Shell scripting is a cornerstone of Linux system administration and automation, enabling users to execute complex tasks, manage systems, and streamline workflows. At the core of shell scripting are variables—dynamic entities that store data (e.g., strings, numbers, file paths) and make scripts flexible, reusable, and adaptable. Whether you’re automating backups, configuring servers, or building utilities, mastering shell variables is essential for writing robust and efficient scripts.

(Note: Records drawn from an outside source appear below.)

(* ===== verification/DaemonTransfers.v ===== *)
(** * The daemon's artifact and result services

    keryx-daemon/src/lib.rs: the handlers that put, read, list and delete
    artifacts, that hand the deliveries of the outbox to a worker, and that
    take results from remote executors. Each is one store call between the
    reading of a request and its answer, on the SQLite store with its blob
    directory; the clock reading and the fresh artifact id are arguments. *)
From S2P Require Import Prelude Ident Text Lifecycle StoreModel Api SqlStore Artifacts RemoteResults Wire Rpc.
From S2P Require Import ResultArtifacts Program Daemon.
From stdpp Require Import pretty options.
#[local] Open Scope Z_scope.

(** A handler: state passing over the disk, failing with a status. *)
Abbreviation Rpc := (ST Disk Status).

Section transfers.
Context `{W : Wire}.
Context (sha256 : bytes -> string) (sha256_digest : forall b, is_digest (sha256 b) = true).
Context (violation row_not_found : string).
Context (cfg : KeryxDaemonConfig) (blob_dir : string).

(** [.await.map_err(store_error_to_status)?]. *)
Definition rpc {A} (m : D A) : Rpc A := fun dk =>
  let (r, dk) := m dk in (map_err store_error_to_status r, dk).

(** ** Artifacts *)

Definition summary (record : ArtifactRecord) : ArtifactSummary :=
  MkSummary (Some (proto_id (ar_artifact_id record))) (Some (proto_id (ar_task_id record)))
    (digest_str (ar_digest record)) (media_str (ar_media_type record)) (ar_byte_len record)
    (ar_inline record) (ar_created_at record).

Definition proto_artifact_summary (record : ArtifactRecord) : ArtifactSummary := summary record.

Definition parse_or_generate_artifact_id (id : option ProtoId) (fresh_uuid : string)
    : Result ArtifactId Status :=
  let generated :=
    map_err (fun error => MkStatus Internal (validation_error_text error))
      (Id_new "ArtifactId" fresh_uuid) in
  match id with
  | Some i => if bool_decide (trim (value i) = "") then generated else parse_required_artifact_id id
  | None => generated
  end.

Definition put_artifact (request : PutArtifactRequest) (fresh_uuid : string) (now_ms : Z)
    : Rpc ArtifactSummary :=
  let! task_id := lift (parse_required_task_id (pa_task_id request)) in
  let! artifact_id := lift (parse_or_generate_artifact_id (pa_artifact_id request) fresh_uuid) in
  let content := pa_content request in
  let meta := MkArtifactMeta artifact_id task_id (digest_compute sha256 content)
                (media_type_new (pa_media_type request)) (byte_len content)
                (should_inline (byte_len content)) (pretty now_ms) in
  let! record := rpc (Artifacts.put_artifact sha256 violation meta content blob_dir) in
  ret (summary record).

Definition get_artifact (request : GetArtifactRequest) : Rpc GetArtifactResponse :=
  let! artifact_id := lift (parse_required_artifact_id (ga_artifact_id request)) in
  let! (record, content) := rpc (Artifacts.get_artifact sha256 row_not_found artifact_id blob_dir) in
  ret (MkArtifactContent (summary record) (if ga_metadata_only request then [] else content)).

Definition list_artifacts (id : option ProtoId) : Rpc (list ArtifactSummary) :=
  let! task_id := lift (parse_required_task_id id) in
  let! records := rpc (list_artifacts_for_task task_id) in
  ret (proto_artifact_summary <$> records).

(** Whether an artifact was deleted; an unknown one is no error. *)
Definition delete_artifact (id : option ProtoId) : Rpc bool :=
  let! artifact_id := lift (parse_required_artifact_id id) in
  fun dk =>
    let (r, dk) := Artifacts.delete_artifact violation artifact_id blob_dir dk in
    (match r with
     | Ok _ => Ok true
     | Err (StoreError.ArtifactNotFound _) => Ok false
     | Err error => Err (store_error_to_status error)
     end, dk).

(** ** Deliveries *)

Definition no_delivery : ClaimNextResultDeliveryResponse :=
  MkClaimedDelivery false "" "" None 0 0.

Definition claim_next_result_delivery (request : ClaimNextResultDeliveryRequest) (now_ms : Z)
    : Rpc ClaimNextResultDeliveryResponse :=
  let worker_id := trim (cr_worker_id request) in
  if bool_decide (worker_id = "") then throw (invalid_argument "worker_id is required") else
  let lease_ms := Z.max (cr_lease_duration_ms request) 1000 in
  let! claimed := rpc (on_conn (SqlStore.claim_next_result_delivery worker_id now_ms lease_ms)) in
  match claimed with
  | Some (outbox, record) =>
      let! result := lift (map_err (fun error => data_loss ("invalid stored result: " +:+ error))
                             (decode_result (rs_encoded_result record))) in
      ret (MkClaimedDelivery true (ob_delivery_id outbox) (as_str (ob_target_peer_id outbox))
             (Some result) (ob_attempt_count outbox) (default 0 (ob_lease_expires_at_ms outbox)))
  | None => ret no_delivery
  end.

Definition ack_result_delivery (request : AckResultDeliveryRequest) (now_ms : Z) : Rpc unit :=
  rpc (on_conn (SqlStore.ack_result_delivery (ak_delivery_id request) (ak_worker_id request)
                  (ak_lease_expires_at_ms request) now_ms)).

Definition clamp (x low high : Z) : Z := Z.max low (Z.min x high).

Definition fail_result_delivery (request : FailResultDeliveryRequest) (now_ms : Z) : Rpc unit :=
  let retry_delay_ms := clamp (fr_retry_delay_ms request) 1000 MAX_RESULT_DELIVERY_RETRY_DELAY_MS in
  rpc (on_conn (SqlStore.fail_result_delivery (fr_delivery_id request)
                  (fr_worker_id request, fr_lease_expires_at_ms request) now_ms
                  (i64_saturating_add now_ms retry_delay_ms)
                  (fr_error_reason request) (fr_dead_letter request))).

(** ** Results of remote executors *)

(** What is wrong with the result that a settled task is expected to have. *)
Definition validate_canceled_result (task_id : TaskId) (record : TerminalResultRecord)
    : Result unit Status :=
  let? envelope := map_err (fun _ => data_loss "canceled task has a corrupt terminal result")
                     (decode_result (rs_encoded_result record)) in
  if negb (bool_decide ((value <$> re_task_id envelope) = Some (as_str task_id)))
  then Err (data_loss "canceled terminal result has mismatched task identity") else
  if negb (bool_decide (TerminalOutcome.try_from (re_outcome envelope) = Some TerminalOutcome.Canceled))
  then Err (data_loss "canceled task has a non-canceled canonical result") else
  if negb (bool_decide (re_executor_peer_id envelope = as_str (rs_executor_peer_id record)))
  then Err (data_loss "canceled terminal result has mismatched executor identity") else
  match re_output_artifacts envelope with
  | [] => Ok tt
  | _ => Err (data_loss "canceled terminal result unexpectedly references artifacts")
  end.

Definition validate_terminal_result_settlement (task_id : TaskId)
    (reason : RemoteResultTerminalReason) (canonical_result : option TerminalResultRecord)
    : Result unit Status :=
  match reason, canonical_result with
  | DeadlineExpired, Some _ =>
      Err (data_loss "deadline-expired task unexpectedly has a canonical terminal result")
  | DeadlineExpired, None => Ok tt
  | ReasonCanceled, None =>
      Err (data_loss "canceled task is missing its canonical terminal result")
  | ReasonCanceled, Some record => validate_canceled_result task_id record
  end.

(** What the request carries, once it is known to concern this daemon: the
    task, the executor, and the record and artifacts to store. *)
Definition read_remote_result (request : IngestRemoteResultRequest) (order : nat)
    : Result (TerminalResultRecord * list OriginResultArtifact) Status :=
  let? result := ok_or (ig_result request) (invalid_argument "result is required") in
  let? task_id := parse_required_task_id (re_task_id result) in
  let? executor := parse_peer (ig_authenticated_executor_peer_id request) in
  if negb (bool_decide (trim (ig_destination_peer_id request) = as_str (local_peer_id cfg)))
  then Err (MkStatus PermissionDenied "result destination does not match local peer") else
  let? envelope_executor := parse_peer (re_executor_peer_id result) in
  if negb (bool_decide (envelope_executor = executor))
  then Err (MkStatus PermissionDenied "result executor does not match authenticated executor") else
  let? terminal_status := terminal_outcome_status (re_outcome result) in
  let? (artifacts, result) :=
    canonicalize_origin_result_artifacts sha256 sha256_digest task_id result in
  Ok (MkTerminalResult task_id (encode_result order result) terminal_status None executor
        (re_completed_at_ms result), artifacts).

(** The task as it stands after the ingestion. *)
Definition ingested_task (task_id : TaskId) (outcome : RemoteResultIngestOutcome)
    : Result TaskRecord Status :=
  match outcome with
  | Applied task | Duplicate task => Ok task
  | SettledTerminal task reason canonical_result =>
      let? _ := validate_terminal_result_settlement task_id reason canonical_result in
      Ok task
  end.

Definition ingest_remote_result (request : IngestRemoteResultRequest) (order : nat)
    : Rpc IngestRemoteResultResponse :=
  let! (record, artifacts) := lift (read_remote_result request order) in
  let! outcome := rpc (ingest_remote_result_with_artifacts sha256 violation row_not_found record
                         artifacts (rs_executor_peer_id record) blob_dir) in
  let! task := lift (ingested_task (rs_task_id record) outcome) in
  ret (MkIngested (Some (proto_id (rs_task_id record))) (task_status_label (tr_status task))).
End transfers.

In this guide, we’ll explore the fundamentals of Linux variables in shell scripting, including their types, declaration, manipulation, scope, and practical applications. By the end, you’ll be equipped to leverage variables effectively in your own scripts.

2026-05

Table of Contents#

  1. What are Shell Variables?
  2. Declaring and Initializing Variables
  3. Variable Types in Shell Scripting
  4. Accessing Variables
  5. Modifying Variables
  6. Variable Scope
  7. Special Variable Operations (Parameter Expansion)
  8. Environment Variables: Persistence and Scope
  9. Practical Examples of Shell Scripts with Variables
  10. Common Pitfalls and Best Practices
  11. Advanced Topics (Arrays)
  12. Conclusion
  13. References

1. What are Shell Variables?#

A shell variable is a named entity that stores data (e.g., text, numbers, or file paths). Variables enable scripts to:

  • Store temporary data (e.g., user input, command outputs).
  • Make scripts dynamic (e.g., reuse values across commands).
  • Configure behavior (e.g., enable debug mode with a flag).

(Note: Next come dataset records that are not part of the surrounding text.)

(* ===== verification/RelayTrace.v ===== *)
(** * What a call of the relay runtime sends, opens and settles

    For every call: the frames and values that leave the relay and why, the
    connections it opens, and the waiters it installs or takes away. Handlers
    that share a runtime need these facts about the calls of the others. *)
From S2P Require Import Prelude Ident RelayRuntime RelayInv RelayDelivery.
From stdpp Require Import options.

Section relay_trace.
Context {Message : Type} `{EqDecision Message}.
Implicit Types (f : RelayFrame Message) (s : PeerState Message) (r : Relay Message).

(** ** Connections *)

(** The stream that a call may connect to a node. *)
Definition opens (op : RelayOp Message) : option (string * StreamSender) :=
  match op with RConnect n to _ => Some (n, to) | _ => None end.

Definition connected_to s (n : string) (to : StreamSender) : Prop :=
  exists c, connected_nodes s !! n = Some c /\ sender c = to.

Lemma route_locked_connected n frame outcome r :
  connected_nodes (peers (route_frame_locked n frame outcome r).2) ⊆ connected_nodes (peers r).
Proof using Type.
  destruct (route_frame_locked_effect n frame outcome r) as [He _].
  destruct He as [d Hd|c r' Hc Hp Ht Hn|r' Hp Ht Hn]; simpl; [done|by rewrite Hp|].
  destruct Hp as [->| ->]; [done|]. apply delete_subseteq.
Qed.

Lemma on_waiters_connected k g s : connected_nodes (on_waiters k g s) = connected_nodes s.
Proof using Type. by destruct k. Qed.

Lemma route_waiting_connected kind n frame outcome r :
  connected_nodes (peers (route_waiting kind n frame outcome r).2) ⊆ connected_nodes (peers r).
Proof using Type.
  unfold route_waiting. pose proof (route_locked_connected n frame outcome r) as Hc.
  destruct (route_frame_locked n frame outcome r) as [d r']. simpl in *.
  destruct (accepted d); [|done]. simpl. by rewrite on_waiters_connected.
Qed.

Lemma evict_connected s : connected_nodes (evict_published s).2 = connected_nodes s.
Proof using Type. unfold evict_published. by destruct (make_room _ _ _) as [ok [[order tasks] index]]. Qed.

Lemma publish_connected src dest task_id identity routed frame p outcome r :
  connected_nodes (peers (publish_task_frame src dest task_id identity routed frame p outcome r).2)
  ⊆ connected_nodes (peers r).
Proof using Type.
  unfold publish_task_frame. do 3 (case_match; [done|]).
  pose proof (evict_connected (peers r)) as He.
  destruct (evict_published (peers r)) as [ok s]. simpl in He.
  destruct ok; simpl; [|by rewrite He].
  pose proof (route_locked_connected dest frame outcome
    (on_peers (fun _ => record_publication (src, dest, task_id) identity p s) r)) as Hc.
  destruct (route_frame_locked dest frame outcome _) as [d r']. simpl in *. by rewrite <- He.
Qed.

Lemma complete_connected kind value dest id r :
  connected_nodes (peers (complete_control kind value dest id r).2) = connected_nodes (peers r).
Proof using Type.
  unfold complete_control. case_match; [done|]. case_match; [|done].
  case_match; simpl; by rewrite on_waiters_connected.
Qed.
(** ** Authentication *)

Record RelayConfig : Type := MkRelayConfig {
  has_registry : bool;
  node_auth : option NodeTokenAuth;
  registration_ttl : Z;
}.

Definition unauthenticated (text : string) : Status := MkStatus Unauthenticated text.
Definition failed_precondition (text : string) : Status := MkStatus FailedPrecondition text.

Definition present_text (s : option string) : option string :=
  match trim <$> s with
  | Some v => if bool_decide (v = "") then None else Some v
  | None => None
  end.

Definition configured_auth (cfg : RelayConfig) : Result NodeTokenAuth Status :=
  ok_or (match node_auth cfg with
         | Some auth => if is_configured auth then Some auth else None
         | None => None
         end) (unauthenticated "node authentication is not configured for mutations").

Definition node_id_from_metadata (h : RequestHeaders) : Result string Status :=
  match hd_node_id h with
  | Absent => Err (unauthenticated "ConnectNode requires x-keryx-node-id metadata")
  | NotText => Err (invalid_argument "ConnectNode node metadata must be ASCII")
  | HeaderText value =>
      let value := trim value in
      if bool_decide (value = "") then Err (invalid_argument "ConnectNode node id cannot be empty")
      else Ok value
  end.

Section service.
Context `{W : Wire} `{CW : ControlWire}.
Context (cfg : RelayConfig).

Definition parse_node_id (value : string) : Result NodeId Status :=
  map_err (fun e => invalid_argument ("invalid node id: " +:+ validation_error_text e))
    (Id_new "NodeId" value).

Definition authentication_failed (f : NodeAuthFailure) : Status :=
  unauthenticated ("node authentication failed: " +:+ failure_reason f).

Definition authenticate_metadata_only (h : RequestHeaders) : Result string Status :=
  let? auth := configured_auth cfg in
  let? metadata_node_id := ok_or (present_text (header_text (hd_node_id h)))
                             (unauthenticated "node id metadata is required") in
  let? node_id := parse_node_id metadata_node_id in
  let? _ := map_err authentication_failed
              (authenticate_optional node_id (header_text (hd_node_token h)) auth) in
  Ok metadata_node_id.

Definition authenticate_request (h : RequestHeaders) (claimed_node_id : string)
    : Result string Status :=
  let claimed_node_id := trim claimed_node_id in
  if bool_decide (claimed_node_id = "") then Err (invalid_argument "source node id is required")
  else
    let? metadata_node_id := authenticate_metadata_only h in
    if negb (bool_decide (metadata_node_id = claimed_node_id))
    then Err (MkStatus PermissionDenied "claimed source node does not match authenticated node metadata")
    else Ok metadata_node_id.

(** ** The registry's part *)

Definition ABSOLUTE_DEADLINES_FEATURE : string := "absolute_deadlines_v1".
Definition RESULT_ARTIFACT_BYTES_FEATURE : string := "result_artifact_bytes_v1".
Definition DAEMON_TASK_CONSUMER_FEATURE : string := "daemon_task_consumer_v1".
Definition NODESCALE_IDENTITY_BIND_FEATURE : string := "nodescale_identity_bind_v1".
Definition NODESCALE_IDENTITY_CHALLENGE_FEATURE : string := "nodescale.identity.challenge.v1".
Definition NODESCALE_IDENTITY_BIND_V2_FEATURE : string := "nodescale_identity_bind_v2".
Definition NODESCALE_IDENTITY_CHALLENGE_V2_FEATURE : string := "nodescale.identity.challenge.v2".
Definition FLEET_OBSERVATION_PUBLISH_FEATURE : string := "fleet.observation.publish.v1".
Definition AUTHENTICATED_SOURCE_FEATURES_METADATA_KEY : string :=
  "keryx.authenticated_source_protocol_features".
Definition TARGET_NODE_METADATA_KEYS : list string :=
  ["target_node_id"; "target_node"; "recipient_node_id"; "recipient_node"; "destination_node_id";
   "destination_node"; "node_id"; "keryx.target_node_id"].

Definition parse_registry_peer_id (value : string) : Result PeerId Status :=
  map_err (fun e => invalid_argument ("node id is not a valid registry peer id: "
                                        +:+ validation_error_text e))
    (Id_new "PeerId" (trim value)).

Definition advertises_feature (features : list string) (feature : string) : bool :=
  existsb (fun f => bool_decide (f = feature)) features.

Definition lacks_feature (destination_node_id feature : string) : Status :=
  failed_precondition ("destination " +:+ destination_node_id
    +:+ " does not advertise protocol feature " +:+ feature).

Definition reject_direct_control_only_destination (destination_node_id : string) : RProg unit :=
  if negb (has_registry cfg) then rret tt
  else
    do? peer_id := rlift (parse_registry_peer_id destination_node_id) in
    do? features := ask (ProtocolFeatures peer_id) in
    if advertises_feature features NODESCALE_IDENTITY_BIND_FEATURE
       && negb (advertises_feature features DAEMON_TASK_CONSUMER_FEATURE)
    then rthrow (lacks_feature destination_node_id DAEMON_TASK_CONSUMER_FEATURE)
    else rret tt.

Definition require_destination_feature (destination_node_id feature : string) : RProg unit :=
  if negb (has_registry cfg)
  then rthrow (failed_precondition ("destination protocol feature " +:+ feature
                 +:+ " is unavailable without registry state"))
  else
    do? peer_id := rlift (parse_registry_peer_id destination_node_id) in
    do? supported := ask (SupportsProtocolFeature peer_id feature) in
    if supported then rret tt else rthrow (lacks_feature destination_node_id feature).

Definition refresh_registry_metric : RProg unit :=
  if negb (has_registry cfg) then rret tt
  else
    do? count := ask RegistrationCount in
    ask (SetRegistrySize count).

(** ** Connections and registration *)

(** The task that [connect_node] spawns: it reads one item of the node's
    stream, which is receive-only, and ends the connection. *)
Definition inbound_task (node_id : string) (gen : Z) : RProg unit :=
  RInbound (fun next =>
    match next with
    | InboundFrame => runtime (DisconnectWithStatusIfCurrent node_id gen)
    | InboundError | InboundEnd => runtime (DisconnectIfCurrent node_id gen)
    end).

(** The handler, and then its spawned task. *)
Definition connect_node (h : RequestHeaders) (to : StreamSender) : RProg unit :=
  do? node_id := rlift (node_id_from_metadata h) in
  do? node_id := rlift (authenticate_request h node_id) in
  do? (_, connection_generation) := runtime (ConnectNode node_id to) in
  inbound_task node_id connection_generation.

Definition register_node (node_id : option ProtoId) (token : string) : RProg bool :=
  do? node_id := rlift (ok_or (present_text (value <$> node_id))
                          (invalid_argument "RegisterNode requires node_id")) in
  do? auth := rlift (configured_auth cfg) in
  do? parsed := rlift (parse_node_id node_id) in
  do? _ := rlift (map_err authentication_failed (authenticate_node parsed (trim token) auth)) in
  do? _ := runtime (RegisterNode node_id) in
  if has_registry cfg
  then
    do? peer_id := rlift (parse_registry_peer_id node_id) in
    do? stored := ask (UpsertNode peer_id node_id) in
    match stored with
    | None => RPanic
    | Some _ => do? _ := refresh_registry_metric in rret true
    end
  else rret true.

(** ** Publication of tasks *)

Definition with_metadata (e : TaskEnvelope) (m : Metadata) : TaskEnvelope :=
  MkTaskEnvelope (te_task_id e) (te_correlation_id e) (te_idempotency_key e) (te_status e)
    (te_messages e) m (te_deadline_ms e).

Definition canonical_task_publication_identity (task : TaskEnvelope) : TaskEnvelope :=
  with_metadata task (delete AUTHENTICATED_SOURCE_FEATURES_METADATA_KEY (te_metadata task)).

(** The first key that is there decides, also when its value is blank. *)
Definition target_node_id_from_task (task : TaskEnvelope) : Result string Status :=
  ok_or (present_text (head (omap (fun key => te_metadata task !! key) TARGET_NODE_METADATA_KEYS)))
    (invalid_argument ("task metadata must include one of: "
       +:+ String.concat ", " TARGET_NODE_METADATA_KEYS)).

Definition task_frame (frame_id source destination : string) (task : TaskEnvelope) : Frame :=
  MkFrame frame_id (Some (MTask task)) None source destination None None None None None.

Definition published (task_id : ProtoId) (source target : string) (receipt : PublishedTaskReceipt)
    : PublishTaskResponse :=
  MkPublishedTask (Some task_id) (receipt_frame_id receipt) source target "relay"
    (accepted_at_ms receipt).

Definition publication_answer (task_id : ProtoId) (source target : string)
    (delivery : PublishedTaskDelivery) : Result PublishTaskResponse Status :=
  match delivery with
  | PublishNew receipt _ | PublishRetry receipt => Ok (published task_id source target receipt)
  | PublishConflict =>
      Err (MkStatus AlreadyExists "task identity was already accepted with a different envelope")
  | PublishRejectedCapacity =>
      Err (MkStatus ResourceExhausted "relay task or frame identity table is at capacity")
  | PublishRejectedInvalid =>
      Err (invalid_argument "PublishTask frame must not contain typed direct control")
  end.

Shell variables are loosely typed—the shell infers the type (string, number, etc.) based on context (e.g., arithmetic operations vs. string concatenation).

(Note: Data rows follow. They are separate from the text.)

(* ===== verification/RelayServiceFacts.v ===== *)
(** * What the relay's service guarantees

    The rights of a session are those of its requests: a frame is routed for a
    publication whose headers authenticated its source, a stream is opened for
    a connection whose headers authenticated its node, a waiter is settled by
    an answer whose headers authenticated the frame's destination. Every
    handler is sound for them, so every session keeps [PoolInv]. *)
From S2P Require Import Prelude Ident StoreModel Samples WireSamples Policy Security Registry Wire RelayRuntime RelayInv RelayDelivery RelayTrace RelayMessages RelayService RelayLogic.
From stdpp Require Import options.
#[local] Open Scope Z_scope.

Section service_facts.
Context `{W : Wire} `{CW : ControlWire}.
Context (cfg : RelayConfig).

(** ** Authentication *)

(** The headers name the node and carry its configured token, and the node is
    not revoked. *)
Definition authenticated (h : RequestHeaders) (n : string) : Prop :=
  exists auth node token,
    node_auth cfg = Some auth /\ as_str node = n
    /\ node ∉ revoked_nodes auth /\ auth_tokens auth !! node = Some token
    /\ trim <$> header_text (hd_node_id h) = Some n
    /\ header_text (hd_node_token h) = Some token.

Lemma authenticate_metadata_only_ok h n :
  authenticate_metadata_only cfg h = Ok n -> authenticated h n.
Proof using Type.
  unfold authenticate_metadata_only, configured_auth.
  destruct (node_auth cfg) as [auth|] eqn:Hauth; [|done].
  destruct (is_configured auth); [|done]. cbn [ok_or rbind].
  unfold present_text. destruct (header_text (hd_node_id h)) as [text|] eqn:Hid; [|done].
  cbn [fmap option_fmap option_map]. case_bool_decide as Hne; [done|]. cbn [ok_or].
  unfold parse_node_id. destruct (Id_new "NodeId" (trim text)) as [node|] eqn:Hnode; [|done].
  cbn [map_err].
  destruct (authenticate_optional node _ auth) as [m|] eqn:Ha; [|done]. intros [= <-].
  destruct (authenticate_optional_ok _ _ _ _ Ha) as (_ & Hr & token & Htok & Hp).
  apply Id_new_ok in Hnode. exists auth, node, token. split; [done|].
  split; [by rewrite Hnode, trim_trim|]. split; [done|]. split; [done|].
  by rewrite Hid.
Qed.

Lemma authenticate_request_ok h claimed n :
  authenticate_request cfg h claimed = Ok n -> authenticated h n /\ n = trim claimed.
Proof using Type.
  unfold authenticate_request. case_bool_decide; [done|].
  destruct (authenticate_metadata_only cfg h) as [m|] eqn:Hm; [|done]. cbn.
  case_bool_decide as Heq; [|done]. intros [= <-]. split; [by apply authenticate_metadata_only_ok|done].
Qed.
Lemma intends_conflict s record encoded encoded' target now_ms :
  intended s record encoded source target -> encoded' <> encoded ->
  intends s record encoded' target now_ms
  = Err (RoutingStore (StoreError.TaskEnvelopeConflict (tr_id record))).
Proof using Type.
  intros [Ht (e & He & Hb) _] Hne. unfold intends, intent_on. rewrite Ht, He. simpl.
  rewrite bool_decide_true by done. simpl. rewrite bool_decide_false by congruence. done.
Qed.

Section send.
Context (target : PeerId) (envelope : TaskEnvelope) (timeout_ms : Z) (order : nat) (now_ms : Z).
Context (i : TaskId) (key : option IdempotencyKey).
Context (Hi : parse_envelope_task_id envelope = Ok i) (Hd : 0 <= te_deadline_ms envelope).
Context (Hkey : parse_envelope_idempotency_key envelope = Ok key).

Abbreviation record := (outgoing_record i envelope key).
Abbreviation answer := (deliver target (with_supported_features envelope)
                          (normalize_timeout timeout_ms (default_timeout_ms router))).

(** The run delivered from the state [s1]. *)
Definition settled_run (s1 : InMemoryState) (net : Net) (audit : list RoutingAuditEvent)
    (q : Result SendTaskOutcome RoutingError * RouterWorld (Net := Net)) : Prop :=
  exists r s', routes q r s' (answer net).2 audit /\ settles i target s1 (answer net).1 r s'.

2. Declaring and Initializing Variables#

Syntax#

To declare (and initialize) a variable, use:

variable_name=value
  • No spaces around = (critical: variable_name = value throws an error).
  • Variable names:
    • Contain letters (A-Z, a-z), numbers (0-9), or underscores (_).
    • Start with a letter or underscore (not a number).
    • Are case-sensitive (e.g., MYVARmyvar).

Examples#

# String (quotes optional for simple strings, required for spaces)
NAME="John Doe"
 
# Number
AGE=30
 
# File path
LOG_FILE="/var/log/app.log"
 
# Empty variable
EMPTY_VAR=

Quoting Variables#

For strings with spaces or special characters, use quotes:

# Correct (preserves spaces)
MESSAGE="Hello, how are you?"
 
# Incorrect (shell tries to run "how" as a command)
MESSAGE=Hello, how are you?

3. Variable Types in Shell Scripting#

Shell variables fall into categories with distinct behaviors:

a. Local Variables#

  • Exist only in the current shell session/script (not inherited by child processes).
  • Used for temporary data (e.g., intermediate results in a script).

Example:

#!/bin/bash
LOCAL_VAR="I am local"
echo $LOCAL_VAR  # Visible in this script

b. Environment Variables#

  • Inherited by child processes (e.g., scripts, commands run from the script).
  • Configure system/application behavior (e.g., PATH, HOME, USER).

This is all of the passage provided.